TASK REQUIREMENTS
Copy the entire listing, down to the final line, exactly.

- - - - - - -

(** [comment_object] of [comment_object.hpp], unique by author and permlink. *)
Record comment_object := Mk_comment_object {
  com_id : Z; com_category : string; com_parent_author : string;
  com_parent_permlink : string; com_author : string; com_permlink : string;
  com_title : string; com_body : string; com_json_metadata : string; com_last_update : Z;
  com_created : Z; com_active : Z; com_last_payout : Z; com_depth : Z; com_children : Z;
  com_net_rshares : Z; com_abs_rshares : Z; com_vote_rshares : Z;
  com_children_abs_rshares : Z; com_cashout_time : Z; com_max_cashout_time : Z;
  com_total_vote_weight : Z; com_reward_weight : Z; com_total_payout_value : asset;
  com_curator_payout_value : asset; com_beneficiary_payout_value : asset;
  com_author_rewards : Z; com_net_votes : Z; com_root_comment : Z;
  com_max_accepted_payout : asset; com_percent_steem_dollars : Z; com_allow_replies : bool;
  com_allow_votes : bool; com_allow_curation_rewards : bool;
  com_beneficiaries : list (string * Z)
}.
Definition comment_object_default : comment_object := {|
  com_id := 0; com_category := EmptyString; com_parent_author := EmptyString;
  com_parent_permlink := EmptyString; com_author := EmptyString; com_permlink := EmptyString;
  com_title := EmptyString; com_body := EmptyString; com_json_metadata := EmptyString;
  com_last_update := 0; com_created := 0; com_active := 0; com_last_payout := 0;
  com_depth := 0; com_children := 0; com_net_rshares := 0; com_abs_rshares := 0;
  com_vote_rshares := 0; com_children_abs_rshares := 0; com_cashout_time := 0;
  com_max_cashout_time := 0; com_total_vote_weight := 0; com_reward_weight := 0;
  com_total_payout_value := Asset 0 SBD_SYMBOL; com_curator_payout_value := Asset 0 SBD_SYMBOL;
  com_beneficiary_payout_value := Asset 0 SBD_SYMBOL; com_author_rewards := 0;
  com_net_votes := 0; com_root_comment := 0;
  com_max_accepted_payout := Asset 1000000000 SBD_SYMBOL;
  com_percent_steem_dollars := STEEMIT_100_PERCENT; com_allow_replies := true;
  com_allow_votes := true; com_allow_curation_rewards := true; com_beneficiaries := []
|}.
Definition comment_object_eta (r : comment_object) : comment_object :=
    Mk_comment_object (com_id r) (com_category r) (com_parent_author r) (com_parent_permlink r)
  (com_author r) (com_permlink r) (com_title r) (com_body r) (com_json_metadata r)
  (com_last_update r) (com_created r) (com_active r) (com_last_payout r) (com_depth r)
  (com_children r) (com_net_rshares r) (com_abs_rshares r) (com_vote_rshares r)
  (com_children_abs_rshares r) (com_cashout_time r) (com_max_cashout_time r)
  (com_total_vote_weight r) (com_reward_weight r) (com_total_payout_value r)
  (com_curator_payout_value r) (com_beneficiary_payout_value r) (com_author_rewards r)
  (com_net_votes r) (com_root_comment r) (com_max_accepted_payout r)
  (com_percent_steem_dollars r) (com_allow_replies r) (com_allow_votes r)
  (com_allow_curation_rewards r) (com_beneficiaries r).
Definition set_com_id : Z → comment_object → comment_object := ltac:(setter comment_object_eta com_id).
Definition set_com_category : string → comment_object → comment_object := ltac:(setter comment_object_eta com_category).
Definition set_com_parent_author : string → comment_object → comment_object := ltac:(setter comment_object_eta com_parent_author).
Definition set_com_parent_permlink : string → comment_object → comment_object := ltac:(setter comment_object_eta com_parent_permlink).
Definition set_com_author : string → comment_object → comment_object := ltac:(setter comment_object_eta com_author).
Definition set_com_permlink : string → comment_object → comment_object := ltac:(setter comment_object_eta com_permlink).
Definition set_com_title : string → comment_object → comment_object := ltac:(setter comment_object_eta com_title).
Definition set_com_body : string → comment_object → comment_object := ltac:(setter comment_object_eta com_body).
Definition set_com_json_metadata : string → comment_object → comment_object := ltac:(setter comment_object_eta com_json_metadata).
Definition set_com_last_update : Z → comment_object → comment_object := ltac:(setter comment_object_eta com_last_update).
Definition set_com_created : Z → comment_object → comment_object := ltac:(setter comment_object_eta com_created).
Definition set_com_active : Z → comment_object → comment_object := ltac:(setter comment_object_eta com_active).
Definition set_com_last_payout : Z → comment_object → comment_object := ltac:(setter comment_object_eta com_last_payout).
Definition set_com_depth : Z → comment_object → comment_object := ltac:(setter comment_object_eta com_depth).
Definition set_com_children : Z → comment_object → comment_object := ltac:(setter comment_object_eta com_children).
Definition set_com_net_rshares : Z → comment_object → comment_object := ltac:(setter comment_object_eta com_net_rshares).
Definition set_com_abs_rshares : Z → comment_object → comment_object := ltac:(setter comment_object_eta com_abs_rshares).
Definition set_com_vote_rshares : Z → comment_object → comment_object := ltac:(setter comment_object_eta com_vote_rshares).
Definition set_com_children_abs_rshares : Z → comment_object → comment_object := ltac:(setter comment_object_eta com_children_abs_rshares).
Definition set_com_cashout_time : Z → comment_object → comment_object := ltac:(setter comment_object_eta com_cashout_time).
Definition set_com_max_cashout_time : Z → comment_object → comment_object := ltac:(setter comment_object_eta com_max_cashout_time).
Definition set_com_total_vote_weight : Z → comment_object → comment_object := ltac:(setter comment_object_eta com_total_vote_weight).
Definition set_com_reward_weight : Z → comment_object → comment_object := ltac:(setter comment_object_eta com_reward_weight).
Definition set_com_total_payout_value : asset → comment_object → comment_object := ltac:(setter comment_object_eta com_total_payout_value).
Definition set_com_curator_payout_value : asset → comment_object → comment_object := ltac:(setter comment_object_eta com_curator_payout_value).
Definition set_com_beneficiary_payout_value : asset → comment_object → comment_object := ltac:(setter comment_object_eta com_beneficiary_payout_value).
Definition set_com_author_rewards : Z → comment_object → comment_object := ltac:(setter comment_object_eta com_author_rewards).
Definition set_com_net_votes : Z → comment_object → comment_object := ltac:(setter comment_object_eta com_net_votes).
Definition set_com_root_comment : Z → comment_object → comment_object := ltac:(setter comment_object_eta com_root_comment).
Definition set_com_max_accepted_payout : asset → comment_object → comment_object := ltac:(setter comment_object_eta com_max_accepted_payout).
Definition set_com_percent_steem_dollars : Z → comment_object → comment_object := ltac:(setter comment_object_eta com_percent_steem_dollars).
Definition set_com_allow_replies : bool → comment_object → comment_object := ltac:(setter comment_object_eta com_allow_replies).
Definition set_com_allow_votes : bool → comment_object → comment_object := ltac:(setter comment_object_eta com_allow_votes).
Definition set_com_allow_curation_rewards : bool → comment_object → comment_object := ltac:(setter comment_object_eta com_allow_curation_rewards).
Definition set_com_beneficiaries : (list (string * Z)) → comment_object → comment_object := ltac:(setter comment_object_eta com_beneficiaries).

- - - - - - -

THE COMPLETED TASK
(** [comment_object] of [comment_object.hpp], unique by author and permlink. *)
Record comment_object := Mk_comment_object {
  com_id : Z; com_category : string; com_parent_author : string;
  com_parent_permlink : string; com_author : string; com_permlink : string;
  com_title : string; com_body : string; com_json_metadata : string; com_last_update : Z;
  com_created : Z; com_active : Z; com_last_payout : Z; com_depth : Z; com_children : Z;
  com_net_rshares : Z; com_abs_rshares : Z; com_vote_rshares : Z;
  com_children_abs_rshares : Z; com_cashout_time : Z; com_max_cashout_time : Z;
  com_total_vote_weight : Z; com_reward_weight : Z; com_total_payout_value : asset;
  com_curator_payout_value : asset; com_beneficiary_payout_value : asset;
  com_author_rewards : Z; com_net_votes : Z; com_root_comment : Z;
  com_max_accepted_payout : asset; com_percent_steem_dollars : Z; com_allow_replies : bool;
  com_allow_votes : bool; com_allow_curation_rewards : bool;
  com_beneficiaries : list (string * Z)
}.
Definition comment_object_default : comment_object := {|
  com_id := 0; com_category := EmptyString; com_parent_author := EmptyString;
  com_parent_permlink := EmptyString; com_author := EmptyString; com_permlink := EmptyString;
  com_title := EmptyString; com_body := EmptyString; com_json_metadata := EmptyString;
  com_last_update := 0; com_created := 0; com_active := 0; com_last_payout := 0;
  com_depth := 0; com_children := 0; com_net_rshares := 0; com_abs_rshares := 0;
  com_vote_rshares := 0; com_children_abs_rshares := 0; com_cashout_time := 0;
  com_max_cashout_time := 0; com_total_vote_weight := 0; com_reward_weight := 0;
  com_total_payout_value := Asset 0 SBD_SYMBOL; com_curator_payout_value := Asset 0 SBD_SYMBOL;
  com_beneficiary_payout_value := Asset 0 SBD_SYMBOL; com_author_rewards := 0;
  com_net_votes := 0; com_root_comment := 0;
  com_max_accepted_payout := Asset 1000000000 SBD_SYMBOL;
  com_percent_steem_dollars := STEEMIT_100_PERCENT; com_allow_replies := true;
  com_allow_votes := true; com_allow_curation_rewards := true; com_beneficiaries := []
|}.
Definition comment_object_eta (r : comment_object) : comment_object :=
    Mk_comment_object (com_id r) (com_category r) (com_parent_author r) (com_parent_permlink r)
  (com_author r) (com_permlink r) (com_title r) (com_body r) (com_json_metadata r)
  (com_last_update r) (com_created r) (com_active r) (com_last_payout r) (com_depth r)
  (com_children r) (com_net_rshares r) (com_abs_rshares r) (com_vote_rshares r)
  (com_children_abs_rshares r) (com_cashout_time r) (com_max_cashout_time r)
  (com_total_vote_weight r) (com_reward_weight r) (com_total_payout_value r)
  (com_curator_payout_value r) (com_beneficiary_payout_value r) (com_author_rewards r)
  (com_net_votes r) (com_root_comment r) (com_max_accepted_payout r)
  (com_percent_steem_dollars r) (com_allow_replies r) (com_allow_votes r)
  (com_allow_curation_rewards r) (com_beneficiaries r).
Definition set_com_id : Z → comment_object → comment_object := ltac:(setter comment_object_eta com_id).
Definition set_com_category : string → comment_object → comment_object := ltac:(setter comment_object_eta com_category).
Definition set_com_parent_author : string → comment_object → comment_object := ltac:(setter comment_object_eta com_parent_author).
Definition set_com_parent_permlink : string → comment_object → comment_object := ltac:(setter comment_object_eta com_parent_permlink).
Definition set_com_author : string → comment_object → comment_object := ltac:(setter comment_object_eta com_author).
Definition set_com_permlink : string → comment_object → comment_object := ltac:(setter comment_object_eta com_permlink).
Definition set_com_title : string → comment_object → comment_object := ltac:(setter comment_object_eta com_title).
Definition set_com_body : string → comment_object → comment_object := ltac:(setter comment_object_eta com_body).
Definition set_com_json_metadata : string → comment_object → comment_object := ltac:(setter comment_object_eta com_json_metadata).
Definition set_com_last_update : Z → comment_object → comment_object := ltac:(setter comment_object_eta com_last_update).
Definition set_com_created : Z → comment_object → comment_object := ltac:(setter comment_object_eta com_created).
Definition set_com_active : Z → comment_object → comment_object := ltac:(setter comment_object_eta com_active).
Definition set_com_last_payout : Z → comment_object → comment_object := ltac:(setter comment_object_eta com_last_payout).
Definition set_com_depth : Z → comment_object → comment_object := ltac:(setter comment_object_eta com_depth).
Definition set_com_children : Z → comment_object → comment_object := ltac:(setter comment_object_eta com_children).
Definition set_com_net_rshares : Z → comment_object → comment_object := ltac:(setter comment_object_eta com_net_rshares).
Definition set_com_abs_rshares : Z → comment_object → comment_object := ltac:(setter comment_object_eta com_abs_rshares).
Definition set_com_vote_rshares : Z → comment_object → comment_object := ltac:(setter comment_object_eta com_vote_rshares).
Definition set_com_children_abs_rshares : Z → comment_object → comment_object := ltac:(setter comment_object_eta com_children_abs_rshares).
Definition set_com_cashout_time : Z → comment_object → comment_object := ltac:(setter comment_object_eta com_cashout_time).
Definition set_com_max_cashout_time : Z → comment_object → comment_object := ltac:(setter comment_object_eta com_max_cashout_time).
Definition set_com_total_vote_weight : Z → comment_object → comment_object := ltac:(setter comment_object_eta com_total_vote_weight).
Definition set_com_reward_weight : Z → comment_object → comment_object := ltac:(setter comment_object_eta com_reward_weight).
Definition set_com_total_payout_value : asset → comment_object → comment_object := ltac:(setter comment_object_eta com_total_payout_value).
Definition set_com_curator_payout_value : asset → comment_object → comment_object := ltac:(setter comment_object_eta com_curator_payout_value).
Definition set_com_beneficiary_payout_value : asset → comment_object → comment_object := ltac:(setter comment_object_eta com_beneficiary_payout_value).
Definition set_com_author_rewards : Z → comment_object → comment_object := ltac:(setter comment_object_eta com_author_rewards).
Definition set_com_net_votes : Z → comment_object → comment_object := ltac:(setter comment_object_eta com_net_votes).
Definition set_com_root_comment : Z → comment_object → comment_object := ltac:(setter comment_object_eta com_root_comment).
Definition set_com_max_accepted_payout : asset → comment_object → comment_object := ltac:(setter comment_object_eta com_max_accepted_payout).
Definition set_com_percent_steem_dollars : Z → comment_object → comment_object := ltac:(setter comment_object_eta com_percent_steem_dollars).
Definition set_com_allow_replies : bool → comment_object → comment_object := ltac:(setter comment_object_eta com_allow_replies).
Definition set_com_allow_votes : bool → comment_object → comment_object := ltac:(setter comment_object_eta com_allow_votes).
Definition set_com_allow_curation_rewards : bool → comment_object → comment_object := ltac:(setter comment_object_eta com_allow_curation_rewards).
Definition set_com_beneficiaries : (list (string * Z)) → comment_object → comment_object := ltac:(setter comment_object_eta com_beneficiaries).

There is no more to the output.